Information
- Country: Australia
- Federation: Australian Baseball Federation
- Confederation: Baseball Confederation of Oceania
- Manager: Jason Pospishil

WBSC ranking
- Current: 10 ▲3 (31 December 2025)

Women's World Cup
- Appearances: 9 (first in 2004)
- Best result: 2nd (1 time, in 2010)

= Australia women's national baseball team =

The Australian women's national baseball team, nicknamed the Emeralds, represents Australia in international women's baseball tournaments and competitions. The team is controlled by the Australian Baseball Federation, which is represented in the Baseball Confederation of Oceania (BCO). They are the only team in Oceania to be formally ranked by the International Baseball Federation (IBAF), and are the 3rd ranked women's baseball team in the world. The Emeralds have been in existence since 2001, when the first ever squad was selected from the 2001 National Women’s Championships, held in Sydney. They compete in the biennial IBAF Women’s Baseball World Cup.

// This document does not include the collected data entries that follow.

(** What may happen: a sandbox is claimed when the release of the last one was asked
    for; tasks run in clean sandboxes only, at most [max_reuses] in one of them; and a
    sandbox that served is clean again when its fingerprint verifies against the one
    read when it was primed. *)
Inductive hstep : hold → call → hold → Prop :=
  | h_acquire h id : vacant h → hstep h (CAcquire (Ret id)) (Held id None true 0)
  | h_not_acquired h e : vacant h → hstep h (CAcquire (Raise e)) h
  | h_prime id b : hstep (Held id None true 0) (CPrime id (Ret b)) (Held id (Some b) true 0)
  | h_not_primed id e : hstep (Held id None true 0) (CPrime id (Raise e)) (Held id None true 0)
  | h_task id b n t : n < Z.max 1 max_reuses → hstep (Held id b true n) (CTask id t) (Held id b false (n + 1))
  | h_clean id b n o :
      verified r b (ro_detail o) → ro_elapsed o ≤ reset_timeout →
      hstep (Held id (Some b) false n) (CReset id b (Ret o)) (Held id (Some b) true n)
  | h_not_clean id b n o : hstep (Held id (Some b) false n) (CReset id b o) (Held id (Some b) false n)
  | h_release h id u : holds id h → hstep h (CRelease id (Ret u)) NotHeld
  | h_not_released h id e : holds id h → hstep h (CRelease id (Raise e)) (Unreleased id).

Inductive life : list call → hold → Prop :=
  | life_nil : life [] NotHeld
  | life_snoc l h c h' : life l h → hstep h c h' → life (l ++ [c]) h'.
End life.
(* ===== verification/RlFailFast.v ===== *)
(** The fail-fast watchdog of a claim: models [failfast.py] and [FailFastPolicy] of
    [config.py] in [src/examples/agent-sandbox-rl/agent_sandbox_rl].

    A pod is its API dict. Times are in nanoseconds. The watchdog's thread is a
    transition system next to the thread that waits for the claim; [_decide_lock] makes
    [stop] and [commit_verdict] atomic. Log lines are left out. *)

From Stdlib Require Import Ascii String ZArith Lia.
From stdpp Require Import base option list strings pretty relations.
From S2P Require Import Prelude Hoare Float Json PyList PyText Models Utils World K8sHelper Sandbox Snapshots RlResources RlConfig RlHandles.

#[local] Open Scope Z_scope.

Definition TERMINAL_WAITING_REASONS : list string := ["InvalidImageName"; "ErrImageNeverPull"].
Definition RETRYABLE_WAITING_REASONS : list string :=
  ["ErrImagePull"; "ImagePullBackOff"; "CreateContainerConfigError"; "CreateContainerError"; "RunContainerError";
   "CrashLoopBackOff"; "PostStartHookError"].

Record FailFastPolicy := FailFast {
  ff_grace : option Z;
  ff_unschedulable_grace : option Z;
}.

Record StartVerdict := Verdict {
  v_reason : string;
  v_message : json;
  v_pod_name : json;
}.

(** ** Classifying a pod *)

(** [_as_dict]: decoded JSON has no [to_dict] *)
Definition as_dict (v : json) : list (string * json) := match v with JObj kvs => kvs | _ => [] end.
(** [d.get(k)] *)
Definition item (d : list (string * json)) (k : string) : json := default JNull (dget k d).
(** [_get] *)
Definition item_of (d : list (string * json)) (snake camel : string) : json :=
  match dget snake d with Some v => v | None => item d camel end.

(** [v in frozenset(...)]: lists and dicts are not hashable *)
Definition in_set (v : json) (l : list string) : outcome bool :=
  match v with
  | JStr s => Ret (str_mem s l)
  | JList _ | JObj _ => Raise TypeError
  | _ => Ret false
  end.

(** [first_seen] and [last_seen], and the keys that the current poll saw *)
Record seen := Seen {
  first_seen : list (string * Z);
  last_seen : list (string * Z);
  present : list string;
}.

Definition modify_seen (f : seen → seen) : M seen () := λ s, (Ret (), f s).

Section classify.
Context (policy : FailFastPolicy) (now : Z).

(** [_held_for] *)
Definition held_for (key : string) (grace : option Z) : M seen (option Z) := λ s,
  match grace with
  | None => (Ret None, s)
  | Some g =>
      let first := default now (dget key (first_seen s)) in
      let s' := Seen (dset key first (first_seen s)) (dset key now (last_seen s)) (key :: present s) in
      (Ret (if g <=? now - first then Some (now - first) else None), s')
  end.

(** [int(held)] in seconds *)
Definition seconds (held : Z) : string := pretty (Z.quot held SECOND).

(** The phase *)
Definition phase_verdict (name : json) (status : list (string * json)) : option StartVerdict :=
  let verdict p :=
    Verdict ("Pod" +:+ p)
      (py_or (py_or (item status "message") (item status "reason"))
         (JStr ("pod phase is " +:+ p +:+ " before it became ready"))) name in
  match item status "phase" with
  | JStr p => if (p =? "Failed")%string || (p =? "Succeeded")%string then Some (verdict p) else None
  | _ => None
  end.

(** One container *)
Definition container_verdict (name : json) (cs : list (string * json)) : M seen (option StartVerdict) :=
  let cname := py_str (py_or (item cs "name") (JStr "?")) in
  let state := as_dict (item cs "state") in
  let term := as_dict (item state "terminated") in
  let last := as_dict (item (as_dict (item_of cs "last_state" "lastState")) "terminated") in
  if is_str (item term "reason") "OOMKilled"
     || is_str (item last "reason") "OOMKilled" && negb (truthy (item state "running")) then
    mret (Some (Verdict "OOMKilled"
      (JStr ("container '" +:+ cname +:+ "' was OOM-killed while starting; "
             +:+ "the template's memory limit is too small for this image")) name))
  else
    let waiting := as_dict (item state "waiting") in
    let reason := item waiting "reason" in
    if negb (truthy reason) then mret None
    else
      let msg := py_str (py_or (item waiting "message") reason) in
      terminal ← lift (in_set reason TERMINAL_WAITING_REASONS);
      if terminal : bool then
        mret (Some (Verdict (py_str reason) (JStr ("container '" +:+ cname +:+ "': " +:+ msg)) name))
      else
        retryable ← lift (in_set reason RETRYABLE_WAITING_REASONS);
        if retryable : bool then
          held ← held_for (cname +:+ ":retryable") (ff_grace policy);
          mret ((λ h, Verdict (py_str reason)
                   (JStr ("container '" +:+ cname +:+ "' has been in " +:+ py_str reason +:+ " for " +:+ seconds h
                          +:+ "s: " +:+ msg)) name) <$> held)
        else mret None.
(** [prepull_delete] *)
Definition prepull_delete (ds_name : string) : M W () :=
  _ ← remove_ds ds_name;
  found ← except (λ e, match e with ApiException _ => Some (mret []) | _ => None end)
            (list_ds cname ns (join "," (((λ kv, kv.1 +:+ "=" +:+ kv.2) <$> DEFAULT_LABELS) ++ ["role=prepull"])));
  for_each found (λ n, match n with
                       | Some n => if (n =? EmptyString)%string || (n =? ds_name)%string then mret () else remove_ds n
                       | None => mret ()
                       end).
End operations.

(** ** The fleet *)

(** The [prepull_*] fields of the configuration, and the other arguments *)
Record prepull_config := PrepullConfig {
  pc_images_per_pod : Z;
  pc_max_parallel : Z;
  pc_delete_when_done : bool;
  pc_drop_caches : bool;
  pc_timeout : Z;
  pc_poll_interval : Z;
}.

(** [FleetPlan.by_cluster] *)
Definition by_cluster (entries : list PlanEntry) : list (string * list PlanEntry) :=
  foldl (λ d e, dset (pe_cluster e) (default [] (dget (pe_cluster e) d) ++ [e]) d) [] entries.

(** [ts.extra_pod_spec.get("tolerations")]: a list, or nothing *)
Definition tolerations_of (t : TemplateSpec) : outcome (list json) :=
  match dget "tolerations" (ts_extra_pod_spec t) with
  | None => Ret []
  | Some v => py_iter (py_or v (JList []))
  end.

Section fleet.
Context {W : Type} `{Clock W} `{Sdk W} `{PodExec W} `{Clusters W} `{DaemonSets W}.
Context (fsum : list pyfloat → pyfloat) (special : list ascii → outcome (list ascii)).
Context (pc : prepull_config) (fuel waits : nat).
Abbreviation FM := (M (fleet * W)).

(** A call in a cluster *)
Definition prepull_in (c : cluster) (o : pull_options) (images : list string) (wait : bool) : M W bool := λ w,
  let '(r, (_, w')) :=
    prepull (cl_name c) (cl_namespace c) fuel waits o images DEFAULT_DS_NAME wait (pc_timeout pc) (pc_poll_interval pc)
      (Some (pc_images_per_pod pc)) (pc_max_parallel pc) (pc_delete_when_done pc) (pc_drop_caches pc)
      (Pulls [] [] true 0, w) in
  (r, w').
(** C1: in a dispatch that has resolved its method, the declared
    parameters are taken in order; a parameter of the context type is bound
    to the context that the hook chain returned, and the codec is not
    asked; for any other a fresh holder of the declared type goes to the
    codec's [ReadRequest], and what the codec left in it is the argument;
    when every decode succeeds the method is called once, on the receiver
    and these arguments; at the first decode that fails the dispatch ends
    by writing the codec's error with status 400 through the codec, and the
    method is not called. *)
Theorem arguments_bound s w r codec name st svc m :
  selects s r codec ->
  cr_Method (NewRequest codec r) (cr_state (NewRequest codec r)) = (name, None, st) ->
  get (services s) name = inr (svc, m) ->
  let init := (req_Context r, req_Header r, with_state (NewRequest codec r) st) in
  let final := fold_left (applyBefore name) (before s) init in
  let ctx := fst (fst final) in
  let w' := fst (ServeHTTP zeroValue s w r) in
  let log := snd (ServeHTTP zeroValue s w r) in
  match bindParameters zeroValue ctx (snd final) (argsType m) with
  | (inr args, _) =>
      List.filter is_read log = reads zeroValue (argsType m)
      /\ List.filter is_call log = [ECall (rcvr svc :: args)]
      /\ length args = length (argsType m)
      /\ (forall i ty, argsType m !! i = Some ty ->
            exists argsI cI,
              bindParameters zeroValue ctx (snd final) (take i (argsType m)) = (inr argsI, cI)
              /\ if decide (ty = typeOfContext)
                 then args !! i = Some (ValueOfContext ctx)
                 else exists v st',
                        cr_ReadRequest cI (cr_state cI) ty (zeroValue ty) = (None, v, st')
                        /\ args !! i = Some (PtrTo ty v))
  | (inl errRead, c) =>
      w' = fst (cr_WriteError (NewRequest codec r) (cr_state c) w 400 errRead)
      /\ last log = Some (EWriteError 400 errRead)
      /\ List.filter is_call log = []
      /\ exists pre ty post argsPre cPre v st',
           argsType m = (pre ++ ty :: post)%list
           /\ ty <> typeOfContext
           /\ bindParameters zeroValue ctx (snd final) pre = (inr argsPre, cPre)
           /\ cr_ReadRequest cPre (cr_state cPre) ty (zeroValue ty) = (Some errRead, v, st')
           /\ c = with_state cPre st'
           /\ List.filter is_read log = reads zeroValue (pre ++ [ty])
  end.
Proof.
  intros Hsel HM Hget init final ctx w' log. subst w' log.
  destruct (ServeHTTP_bound s w r codec name st svc m Hsel HM Hget) as (logB & HB & Hb).
  cbv zeta in Hb. fold init in Hb. fold final in Hb. fold ctx in Hb.
  assert (HBr : List.filter is_read logB = []).
  { apply filter_drop. eapply Forall_impl; [exact HB|].
    intros [] He; try discriminate He; reflexivity. }
  assert (HBc : List.filter is_call logB = []).
  { apply filter_drop. eapply Forall_impl; [exact HB|].
    intros [] He; try discriminate He; reflexivity. }
  assert (Hrr : forall tys,
            List.filter is_read (reads zeroValue tys : list (@event Ctx Val St))
            = reads zeroValue tys).
  { intros tys. apply filter_keep, reads_is_read. }
  assert (Hrc : forall tys,
            List.filter is_call (reads zeroValue tys : list (@event Ctx Val St)) = []).
  { intros tys. apply filter_drop. eapply Forall_impl; [apply reads_is_read|].
    intros [] He; try discriminate He; reflexivity. }
  pose proof (bindParameters_positions (argsType m) ctx (snd final)) as Hpos.
  destruct (bindParameters zeroValue ctx (snd final) (argsType m)) as [[e|args] c].
  - destruct Hb as (pre & ty & post & argsPre & cPre & v & st' & Htys & Hty & Hpre & Hr
                    & Hc & ->).
    cbn [fst snd]. split; [reflexivity|].
    split. { rewrite !app_assoc. apply last_snoc. }
    split. { rewrite !List.filter_app, HBc, Hrc. reflexivity. }
    exists pre, ty, post, argsPre, cPre, v, st'.
    split; [exact Htys|]. split; [exact Hty|]. split; [exact Hpre|]. split; [exact Hr|].
    split; [exact Hc|]. rewrite !List.filter_app, HBr, Hrr. cbn. now rewrite app_nil_r.
  - rewrite Hb. cbn [fst snd]. destruct (Hpos args c eq_refl) as [Hlen Hargs].
    split.
    { rewrite !List.filter_app, HBr, Hrr. unfold invoke.
      destruct (method m _) as [vr [er|]]; cbn; now rewrite app_nil_r. }
    split.
    { rewrite !List.filter_app, HBc, Hrc. unfold invoke.
      destruct (method m _) as [vr [er|]]; reflexivity. }
    split; [exact Hlen | exact Hargs].
Qed.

The team has competed at all eight Women's Baseball World Cups, most recently finishing seventh in 2018. The next major tournament was the 2020 Women's Baseball World Cup.

==Roster==

=== 2020 World Cup Roster ===
No Roster had been named due to postponement of the World Cup because of the COVID pandemic. The World Cup was originally scheduled for Monterey, Mexico, and then changed to Tijuana, Mexico.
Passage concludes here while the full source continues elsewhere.